Saying Goodbye to that “Dirty Water”
Walking along Boston Harbor today, it’s hard to believe that this bustling waterfront was ever anything but the beautiful and vibrant place we all know today. But, 40 years ago, Boston Harbor teemed with so much sewage and toxic pollution that its dirty water almost defied description. At the time, it was deemed a problem too big, too dirty, too impossible to solve – which made it just the kind of problem we at Conservation Law Foundation knew we had to take on.
CLF in Action
CLF set out to take back Boston Harbor from the polluters and restore it to the people of Massachusetts. In 1983 we filed suit against the City of Boston and the Commonwealth.
No one, including we at CLF, suspected that this would be a decades-long, $4.5 billion effort – nor could we have predicted the critical role our lawsuit would play in saving Boston’s “Harbor of Shame.”
It is safe to say that it was worth the wait and the investment.

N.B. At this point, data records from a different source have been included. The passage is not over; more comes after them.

(** * lxd-backup: delta backups of LXD container exports

    A shallow embedding of [lxd-backup.go]: the fingerprint tables
    ([map[string]string]), the diff against the quarterly baseline, the
    construction of the delta archives, the persisted fingerprint file
    (written and read with Go's [encoding/csv]), the rotation of the
    month, week and day buckets, the listing of the containers and the
    flags that select among them.

    How the program is read:
    - a Go map is a [gmap], a map used as a set a [gset], a slice a list;
      a loop over a map runs over an enumeration of it, and where the
      order can show the enumeration is an argument;
    - the backup directory is a map from paths to files, a file being
      plain bytes or a compressed archive given by the entries its reader
      delivers; the bytes of a compressed archive are not modelled;
    - a function that touches the directory is a state transformer that
      returns or ends the process at a [log.Fatalf] with the directory as
      it then is;
    - [crypto/md5] is a parameter, and so is what the zstd streams do
      that the program cannot tell: how much one [Read] of the decoder
      hands over, and how much of an archive being written has reached
      the file; [encoding/csv] is written out after the [Write],
      [readLine] and [readRecord] of the Go standard library;
    - [lxc] is outside: an export is a file that appears in the
      directory, a listing is the text [lxc list] printed. *)

From Stdlib Require Import ZArith Lia Ascii String DecimalString.
From Stdlib Require Import DecimalPos DecimalZ.
From stdpp Require Import base list strings gmap sorting.

Local Open Scope string_scope.
Local Open Scope list_scope.
Local Open Scope Z_scope.

(** ** Fingerprint tables and the diff of [main] *)

(** [map[string]string]: member path to hex digest. *)
Abbreviation table := (gmap string string).

(** The two results of the comparison: [filesChangedAdded] is a
    [map[string]bool] that only ever stores [true] and is only asked for
    presence, hence a set; [filesRemoved] is a slice that grows by
    [append]. *)
Record diffResult := DiffResult {
  filesChangedAdded : gset string;
  filesRemoved : list string
}.

Definition emptyDiff : diffResult := DiffResult ∅ [].

(** Body of [for fname, md5sumOld := range quarterSums]. *)
Definition scanQuarter (sums : table) (acc : diffResult)
    (e : string * string) : diffResult :=
  let '(fname, md5sumOld) := e in
  match sums !! fname with
  | Some md5sumCurr =>
      if decide (md5sumCurr = md5sumOld) then acc
      else DiffResult ({[fname]} ∪ filesChangedAdded acc) (filesRemoved acc)
  | None =>
      DiffResult (filesChangedAdded acc) (filesRemoved acc ++ [fname])
  end.

(** Body of [for fname := range sums]. *)
Definition scanCurrent (quarterSums : table) (acc : diffResult)
    (e : string * string) : diffResult :=
  match quarterSums !! e.1 with
  | Some _ => acc
  | None => DiffResult ({[e.1]} ∪ filesChangedAdded acc) (filesRemoved acc)
  end.

(** The two loops, run over explicit enumerations [qs] of [quarterSums] and
    [cs] of [sums]: Go ranges over a map in an unspecified order, so the
    order is an input of the model. *)
Definition diffOver (qs cs : list (string * string))
    (quarterSums sums : table) : diffResult :=
  foldl (scanCurrent quarterSums) (foldl (scanQuarter sums) emptyDiff qs) cs.

(** The diff with one fixed enumeration. *)
Definition diffTables (quarterSums sums : table) : diffResult :=
  diffOver (map_to_list quarterSums) (map_to_list sums) quarterSums sums.

(** [len(filesChangedAdded) == 0 && len(filesRemoved) == 0] *)
Definition noChanges (d : diffResult) : bool :=
  bool_decide (filesChangedAdded d = ∅) && bool_decide (filesRemoved d = []).

(** ** Failures

    Every [log.Fatalf] of the functions below ends the process; the
    constructors name the message.  A Go runtime panic ends it too. *)
Inductive failure :=
| FailedOpen (fname : string)
    (* "Failed to open %s" *)
| FailedTarContent (fname : string)
    (* "Failed to read content of tarfile: %s" *)
| FailedCopy
    (* "Failed to io.copy from tar to md5sum" *)
| FailedReadAll (member fname : string) (wanted got : Z)
    (* "Failed to read all data of file %s inside %s. Wanted %d got %d" *)
| FailedReadFromTar (member : string) (got wanted : Z)
    (* "Failed to read %s from tar: %v (%d bytes of %d)", or, when the
       short read came without an error, "tar Input truncated! Wanted %d
       bytes got %d" *)
| FailedDecodeCsv (fname : string)
    (* "Failed to decode csv in %s" *)
| PanicIndexOutOfRange
    (* runtime error: index out of range *)
| PanicMakeSlice.
    (* runtime error: makeslice: len out of range *)

Inductive result (A : Type) :=
| Ok (a : A)
| Err (e : failure).
Arguments Ok {A} a.
Arguments Err {A} e.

Today, Boston Harbor is swimmable and fishable. Boston now has a world-class water and sewer authority and a new National Park celebrating the Boston Harbor Islands. Billions of dollars were invested in real estate, producing thousands of jobs around the harbor in the process.
The clean-up reached a major milestone when the federal court overseeing the case acknowledged the completion of the final two sewer upgrade projects envisioned by the original clean-up plan. While more needs to be done to clean the water in Boston, the harbor clean-up is a true success story.
Many people worked over many years to make this transformation happen but it was CLF’s relentless advocacy and our vision for a better future for Boston and its people that got it all started and saw it through to this successful end.
What’s at Stake
CLF is not done with Boston Harbor.
All the tributaries coming into Boston Harbor still suffer from significant stormwater pollution from multiple public and private sources. These discharges expose Massachusetts residents to disease, damage the environment, and frustrate new economic opportunities.
At the same time, climate change poses new risks to the health of the harbor – and that of the neighborhoods that now thrive in its wake.
With the same energy we brought to the battle for Boston Harbor, we are hard at work fighting those pollution sources and scrutinizing new development on the harbor to ensure that it is ready to withstand bigger storms and sea level rise. We look forward to similar moments of great accomplishment and satisfaction in the future when we can finally say that this great harbor’s entire watershed has a clean bill of health.